▶ PROBLEM DESCRIPTION
Go through the entries below. Copy out every line that contains "saveHumanTask".

Stored data:
----

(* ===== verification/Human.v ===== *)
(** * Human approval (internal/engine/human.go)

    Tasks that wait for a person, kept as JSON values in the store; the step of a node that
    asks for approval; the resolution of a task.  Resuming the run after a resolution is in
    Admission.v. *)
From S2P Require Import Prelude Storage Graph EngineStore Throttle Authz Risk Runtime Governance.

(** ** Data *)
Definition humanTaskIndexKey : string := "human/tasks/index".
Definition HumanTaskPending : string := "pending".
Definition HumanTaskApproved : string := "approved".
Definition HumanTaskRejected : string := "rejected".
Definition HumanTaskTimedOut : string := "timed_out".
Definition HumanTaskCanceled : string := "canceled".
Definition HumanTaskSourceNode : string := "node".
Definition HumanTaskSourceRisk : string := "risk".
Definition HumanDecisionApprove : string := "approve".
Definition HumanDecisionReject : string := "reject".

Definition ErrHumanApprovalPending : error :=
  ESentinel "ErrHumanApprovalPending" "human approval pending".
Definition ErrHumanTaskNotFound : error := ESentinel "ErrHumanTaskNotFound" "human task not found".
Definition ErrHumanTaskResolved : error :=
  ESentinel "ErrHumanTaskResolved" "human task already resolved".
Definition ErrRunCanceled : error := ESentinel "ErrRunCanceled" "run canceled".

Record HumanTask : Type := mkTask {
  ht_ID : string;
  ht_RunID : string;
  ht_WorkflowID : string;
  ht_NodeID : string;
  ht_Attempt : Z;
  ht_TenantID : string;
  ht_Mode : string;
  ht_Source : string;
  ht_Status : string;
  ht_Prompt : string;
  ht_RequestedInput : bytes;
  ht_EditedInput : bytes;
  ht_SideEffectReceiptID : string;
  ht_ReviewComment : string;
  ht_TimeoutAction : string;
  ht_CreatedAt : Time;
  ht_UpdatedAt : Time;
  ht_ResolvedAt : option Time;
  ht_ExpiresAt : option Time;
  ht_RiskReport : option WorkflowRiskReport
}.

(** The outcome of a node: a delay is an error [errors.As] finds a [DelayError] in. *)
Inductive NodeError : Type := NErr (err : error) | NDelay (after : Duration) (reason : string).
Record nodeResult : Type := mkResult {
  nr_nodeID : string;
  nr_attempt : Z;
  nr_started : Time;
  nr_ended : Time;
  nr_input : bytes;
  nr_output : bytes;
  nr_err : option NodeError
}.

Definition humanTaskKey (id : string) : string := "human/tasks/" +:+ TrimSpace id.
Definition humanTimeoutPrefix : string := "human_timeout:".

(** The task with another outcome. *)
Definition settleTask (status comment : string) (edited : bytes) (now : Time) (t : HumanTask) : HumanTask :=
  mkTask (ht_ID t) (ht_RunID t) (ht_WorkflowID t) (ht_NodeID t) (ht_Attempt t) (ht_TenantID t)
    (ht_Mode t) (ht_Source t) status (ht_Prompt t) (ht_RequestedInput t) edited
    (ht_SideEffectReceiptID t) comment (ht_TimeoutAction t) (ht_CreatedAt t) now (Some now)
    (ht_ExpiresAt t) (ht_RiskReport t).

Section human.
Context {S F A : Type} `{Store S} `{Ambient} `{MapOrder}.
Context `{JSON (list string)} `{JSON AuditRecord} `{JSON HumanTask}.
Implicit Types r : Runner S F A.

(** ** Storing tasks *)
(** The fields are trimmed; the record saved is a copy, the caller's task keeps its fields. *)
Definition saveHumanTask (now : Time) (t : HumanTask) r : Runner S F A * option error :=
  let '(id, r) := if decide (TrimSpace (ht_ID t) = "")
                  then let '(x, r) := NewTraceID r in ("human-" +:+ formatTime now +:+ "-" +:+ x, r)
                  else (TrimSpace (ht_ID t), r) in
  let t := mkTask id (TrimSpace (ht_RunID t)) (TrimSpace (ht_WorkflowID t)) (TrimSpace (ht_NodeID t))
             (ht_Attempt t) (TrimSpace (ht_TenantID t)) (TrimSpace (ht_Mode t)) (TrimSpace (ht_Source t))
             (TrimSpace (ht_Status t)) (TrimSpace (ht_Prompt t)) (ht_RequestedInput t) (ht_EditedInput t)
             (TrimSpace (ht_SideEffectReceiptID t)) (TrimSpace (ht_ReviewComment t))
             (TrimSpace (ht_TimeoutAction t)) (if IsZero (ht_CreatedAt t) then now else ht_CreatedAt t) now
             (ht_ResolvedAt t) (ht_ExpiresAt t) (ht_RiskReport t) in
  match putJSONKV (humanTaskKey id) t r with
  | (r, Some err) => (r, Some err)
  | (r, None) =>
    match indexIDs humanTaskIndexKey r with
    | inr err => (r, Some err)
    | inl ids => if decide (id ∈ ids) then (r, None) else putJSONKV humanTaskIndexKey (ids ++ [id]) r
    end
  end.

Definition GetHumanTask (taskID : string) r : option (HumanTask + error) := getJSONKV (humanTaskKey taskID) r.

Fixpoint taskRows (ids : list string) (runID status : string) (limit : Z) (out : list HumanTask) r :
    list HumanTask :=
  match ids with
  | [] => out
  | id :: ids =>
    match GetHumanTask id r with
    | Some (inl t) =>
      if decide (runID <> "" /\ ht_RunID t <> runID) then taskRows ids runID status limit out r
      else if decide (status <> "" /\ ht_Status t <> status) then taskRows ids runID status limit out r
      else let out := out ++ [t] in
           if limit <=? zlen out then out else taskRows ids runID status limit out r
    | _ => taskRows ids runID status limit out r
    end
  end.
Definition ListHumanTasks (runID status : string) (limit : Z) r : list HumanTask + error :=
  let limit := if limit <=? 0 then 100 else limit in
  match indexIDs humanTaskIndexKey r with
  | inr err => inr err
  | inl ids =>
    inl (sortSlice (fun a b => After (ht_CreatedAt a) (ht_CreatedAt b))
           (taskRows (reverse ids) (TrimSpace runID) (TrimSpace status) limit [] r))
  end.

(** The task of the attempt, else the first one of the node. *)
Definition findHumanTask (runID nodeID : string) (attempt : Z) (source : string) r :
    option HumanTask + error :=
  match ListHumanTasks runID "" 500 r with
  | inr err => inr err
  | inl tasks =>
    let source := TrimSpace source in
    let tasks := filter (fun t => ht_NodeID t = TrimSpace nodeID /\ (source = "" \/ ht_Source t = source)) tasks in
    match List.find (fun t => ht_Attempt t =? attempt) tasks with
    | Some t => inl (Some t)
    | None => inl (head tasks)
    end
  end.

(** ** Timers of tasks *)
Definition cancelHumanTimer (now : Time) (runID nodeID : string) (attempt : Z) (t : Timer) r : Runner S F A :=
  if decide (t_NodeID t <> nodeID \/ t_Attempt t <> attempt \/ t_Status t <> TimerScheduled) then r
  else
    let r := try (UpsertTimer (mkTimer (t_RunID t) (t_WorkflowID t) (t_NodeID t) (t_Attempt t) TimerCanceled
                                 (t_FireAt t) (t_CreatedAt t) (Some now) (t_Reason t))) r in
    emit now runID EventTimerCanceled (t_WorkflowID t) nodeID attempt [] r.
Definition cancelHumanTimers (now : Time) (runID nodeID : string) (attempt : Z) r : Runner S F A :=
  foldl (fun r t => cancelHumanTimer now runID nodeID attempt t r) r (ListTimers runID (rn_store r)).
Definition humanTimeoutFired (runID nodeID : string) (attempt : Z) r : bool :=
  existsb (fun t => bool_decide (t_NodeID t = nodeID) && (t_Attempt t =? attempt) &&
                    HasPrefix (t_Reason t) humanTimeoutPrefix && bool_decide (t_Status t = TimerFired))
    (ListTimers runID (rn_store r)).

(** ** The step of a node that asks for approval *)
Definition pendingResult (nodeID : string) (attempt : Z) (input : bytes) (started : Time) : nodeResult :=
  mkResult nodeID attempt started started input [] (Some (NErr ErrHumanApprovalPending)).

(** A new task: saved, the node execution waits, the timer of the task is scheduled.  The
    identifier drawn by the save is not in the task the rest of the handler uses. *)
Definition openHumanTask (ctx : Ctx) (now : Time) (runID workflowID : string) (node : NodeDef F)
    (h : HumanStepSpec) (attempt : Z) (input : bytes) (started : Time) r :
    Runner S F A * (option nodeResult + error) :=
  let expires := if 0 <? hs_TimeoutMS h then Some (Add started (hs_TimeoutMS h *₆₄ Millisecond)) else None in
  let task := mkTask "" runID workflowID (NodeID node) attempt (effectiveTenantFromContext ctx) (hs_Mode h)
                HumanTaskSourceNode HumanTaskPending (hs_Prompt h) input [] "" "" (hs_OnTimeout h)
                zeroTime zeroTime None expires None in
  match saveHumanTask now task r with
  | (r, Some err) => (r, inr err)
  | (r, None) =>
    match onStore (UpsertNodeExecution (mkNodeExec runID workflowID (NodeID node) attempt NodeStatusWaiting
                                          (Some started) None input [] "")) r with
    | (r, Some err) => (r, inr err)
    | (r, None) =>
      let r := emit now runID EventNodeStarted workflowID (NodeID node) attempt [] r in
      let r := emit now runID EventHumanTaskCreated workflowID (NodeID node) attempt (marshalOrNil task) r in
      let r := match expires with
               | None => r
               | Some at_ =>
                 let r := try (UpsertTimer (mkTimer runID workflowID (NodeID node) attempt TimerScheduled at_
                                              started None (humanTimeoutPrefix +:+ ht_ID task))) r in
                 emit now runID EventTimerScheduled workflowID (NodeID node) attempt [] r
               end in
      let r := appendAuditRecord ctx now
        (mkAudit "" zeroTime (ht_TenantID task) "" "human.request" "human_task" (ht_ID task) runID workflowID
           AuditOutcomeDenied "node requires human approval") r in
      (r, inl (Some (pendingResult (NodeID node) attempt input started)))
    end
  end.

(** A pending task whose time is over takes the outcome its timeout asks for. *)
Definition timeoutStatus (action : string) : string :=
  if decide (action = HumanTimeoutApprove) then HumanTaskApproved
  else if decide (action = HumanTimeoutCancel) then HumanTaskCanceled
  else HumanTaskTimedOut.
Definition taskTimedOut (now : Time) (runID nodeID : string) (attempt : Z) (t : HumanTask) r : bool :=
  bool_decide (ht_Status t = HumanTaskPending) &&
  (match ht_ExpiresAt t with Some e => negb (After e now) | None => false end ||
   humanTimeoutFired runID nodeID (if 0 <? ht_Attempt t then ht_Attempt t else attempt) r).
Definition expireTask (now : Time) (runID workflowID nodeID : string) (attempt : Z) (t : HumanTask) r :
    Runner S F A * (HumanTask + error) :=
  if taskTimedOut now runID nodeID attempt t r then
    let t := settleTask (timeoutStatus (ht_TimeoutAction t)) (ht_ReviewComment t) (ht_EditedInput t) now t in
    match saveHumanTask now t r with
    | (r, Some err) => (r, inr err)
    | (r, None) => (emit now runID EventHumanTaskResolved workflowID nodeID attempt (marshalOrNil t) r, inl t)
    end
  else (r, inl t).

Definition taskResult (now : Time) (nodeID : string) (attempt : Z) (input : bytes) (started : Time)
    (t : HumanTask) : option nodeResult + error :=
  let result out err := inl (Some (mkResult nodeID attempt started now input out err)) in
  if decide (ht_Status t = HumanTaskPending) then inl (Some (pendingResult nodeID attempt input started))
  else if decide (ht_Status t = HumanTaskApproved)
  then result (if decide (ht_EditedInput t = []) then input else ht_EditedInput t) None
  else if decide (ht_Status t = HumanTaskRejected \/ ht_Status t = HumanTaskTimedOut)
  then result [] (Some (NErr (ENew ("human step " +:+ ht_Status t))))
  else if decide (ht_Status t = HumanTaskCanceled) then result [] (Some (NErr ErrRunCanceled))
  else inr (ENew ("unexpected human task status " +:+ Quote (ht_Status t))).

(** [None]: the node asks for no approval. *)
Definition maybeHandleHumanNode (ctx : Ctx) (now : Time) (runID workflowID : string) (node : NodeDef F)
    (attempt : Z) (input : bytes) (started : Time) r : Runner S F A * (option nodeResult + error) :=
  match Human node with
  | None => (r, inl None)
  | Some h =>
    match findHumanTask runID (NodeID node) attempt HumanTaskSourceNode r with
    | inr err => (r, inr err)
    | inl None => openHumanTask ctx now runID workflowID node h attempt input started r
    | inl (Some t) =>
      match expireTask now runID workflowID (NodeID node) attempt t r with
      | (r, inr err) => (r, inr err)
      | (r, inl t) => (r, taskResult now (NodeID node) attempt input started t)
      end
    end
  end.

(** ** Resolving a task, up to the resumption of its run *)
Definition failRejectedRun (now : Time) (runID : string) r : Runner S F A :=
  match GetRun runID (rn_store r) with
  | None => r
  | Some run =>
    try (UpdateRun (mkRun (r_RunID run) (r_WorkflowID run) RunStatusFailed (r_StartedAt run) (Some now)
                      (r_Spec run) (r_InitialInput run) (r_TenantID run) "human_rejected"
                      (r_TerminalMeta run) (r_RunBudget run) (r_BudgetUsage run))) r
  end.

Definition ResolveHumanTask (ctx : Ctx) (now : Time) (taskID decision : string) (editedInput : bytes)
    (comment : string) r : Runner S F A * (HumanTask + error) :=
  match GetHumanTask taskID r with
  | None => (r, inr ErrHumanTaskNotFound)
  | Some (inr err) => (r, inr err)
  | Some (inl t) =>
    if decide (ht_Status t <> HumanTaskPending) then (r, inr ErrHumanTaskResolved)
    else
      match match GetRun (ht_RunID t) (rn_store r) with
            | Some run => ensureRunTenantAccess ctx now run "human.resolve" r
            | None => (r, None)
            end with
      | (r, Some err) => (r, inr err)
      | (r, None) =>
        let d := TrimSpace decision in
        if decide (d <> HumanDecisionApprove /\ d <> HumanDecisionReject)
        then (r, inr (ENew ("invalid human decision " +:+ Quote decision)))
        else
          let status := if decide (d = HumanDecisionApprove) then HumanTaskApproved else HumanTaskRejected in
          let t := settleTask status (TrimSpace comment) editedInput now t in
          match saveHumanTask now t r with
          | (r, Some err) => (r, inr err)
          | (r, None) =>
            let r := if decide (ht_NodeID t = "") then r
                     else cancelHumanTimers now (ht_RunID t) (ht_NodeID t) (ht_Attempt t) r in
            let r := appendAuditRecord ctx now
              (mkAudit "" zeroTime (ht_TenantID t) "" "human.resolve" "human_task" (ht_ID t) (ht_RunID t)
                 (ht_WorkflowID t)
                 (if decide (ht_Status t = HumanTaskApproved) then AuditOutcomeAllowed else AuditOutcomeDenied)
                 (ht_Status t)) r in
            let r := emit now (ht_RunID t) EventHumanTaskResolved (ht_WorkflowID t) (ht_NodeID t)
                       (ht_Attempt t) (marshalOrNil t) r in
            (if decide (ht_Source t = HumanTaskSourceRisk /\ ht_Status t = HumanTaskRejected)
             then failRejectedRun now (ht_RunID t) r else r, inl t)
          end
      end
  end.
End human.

----

▶ RESPONSE BOX
Definition saveHumanTask (now : Time) (t : HumanTask) r : Runner S F A * option error :=
  match saveHumanTask now task r with
    match saveHumanTask now t r with
          match saveHumanTask now t r with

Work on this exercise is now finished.